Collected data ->
......

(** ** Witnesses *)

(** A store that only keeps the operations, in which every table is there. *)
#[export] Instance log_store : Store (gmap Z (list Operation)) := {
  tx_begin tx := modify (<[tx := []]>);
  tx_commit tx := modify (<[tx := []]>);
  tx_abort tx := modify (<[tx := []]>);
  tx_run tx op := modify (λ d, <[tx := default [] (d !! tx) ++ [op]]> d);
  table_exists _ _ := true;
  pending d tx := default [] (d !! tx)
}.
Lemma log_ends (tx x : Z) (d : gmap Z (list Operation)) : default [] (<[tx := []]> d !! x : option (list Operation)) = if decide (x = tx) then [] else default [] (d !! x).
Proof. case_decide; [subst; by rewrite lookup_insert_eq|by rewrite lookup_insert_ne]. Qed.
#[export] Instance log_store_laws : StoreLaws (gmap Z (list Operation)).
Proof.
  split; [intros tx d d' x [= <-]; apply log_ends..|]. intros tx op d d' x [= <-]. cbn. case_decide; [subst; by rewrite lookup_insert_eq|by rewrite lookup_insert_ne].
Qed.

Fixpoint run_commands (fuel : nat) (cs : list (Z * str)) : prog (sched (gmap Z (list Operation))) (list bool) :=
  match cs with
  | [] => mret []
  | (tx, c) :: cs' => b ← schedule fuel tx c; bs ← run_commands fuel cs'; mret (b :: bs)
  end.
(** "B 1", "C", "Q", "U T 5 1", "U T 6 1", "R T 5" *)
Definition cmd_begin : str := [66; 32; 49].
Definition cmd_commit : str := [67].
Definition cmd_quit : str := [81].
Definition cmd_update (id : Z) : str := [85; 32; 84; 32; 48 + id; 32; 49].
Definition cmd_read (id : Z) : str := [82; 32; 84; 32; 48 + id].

......

Task prompt -> The entries above should be repeated exactly, every one of them.

Expected output ->
(** ** Witnesses *)

(** A store that only keeps the operations, in which every table is there. *)
#[export] Instance log_store : Store (gmap Z (list Operation)) := {
  tx_begin tx := modify (<[tx := []]>);
  tx_commit tx := modify (<[tx := []]>);
  tx_abort tx := modify (<[tx := []]>);
  tx_run tx op := modify (λ d, <[tx := default [] (d !! tx) ++ [op]]> d);
  table_exists _ _ := true;
  pending d tx := default [] (d !! tx)
}.
Lemma log_ends (tx x : Z) (d : gmap Z (list Operation)) : default [] (<[tx := []]> d !! x : option (list Operation)) = if decide (x = tx) then [] else default [] (d !! x).
Proof. case_decide; [subst; by rewrite lookup_insert_eq|by rewrite lookup_insert_ne]. Qed.
#[export] Instance log_store_laws : StoreLaws (gmap Z (list Operation)).
Proof.
  split; [intros tx d d' x [= <-]; apply log_ends..|]. intros tx op d d' x [= <-]. cbn. case_decide; [subst; by rewrite lookup_insert_eq|by rewrite lookup_insert_ne].
Qed.

Fixpoint run_commands (fuel : nat) (cs : list (Z * str)) : prog (sched (gmap Z (list Operation))) (list bool) :=
  match cs with
  | [] => mret []
  | (tx, c) :: cs' => b ← schedule fuel tx c; bs ← run_commands fuel cs'; mret (b :: bs)
  end.
(** "B 1", "C", "Q", "U T 5 1", "U T 6 1", "R T 5" *)
Definition cmd_begin : str := [66; 32; 49].
Definition cmd_commit : str := [67].
Definition cmd_quit : str := [81].
Definition cmd_update (id : Z) : str := [85; 32; 84; 32; 48 + id; 32; 49].
Definition cmd_read (id : Z) : str := [82; 32; 84; 32; 48 + id].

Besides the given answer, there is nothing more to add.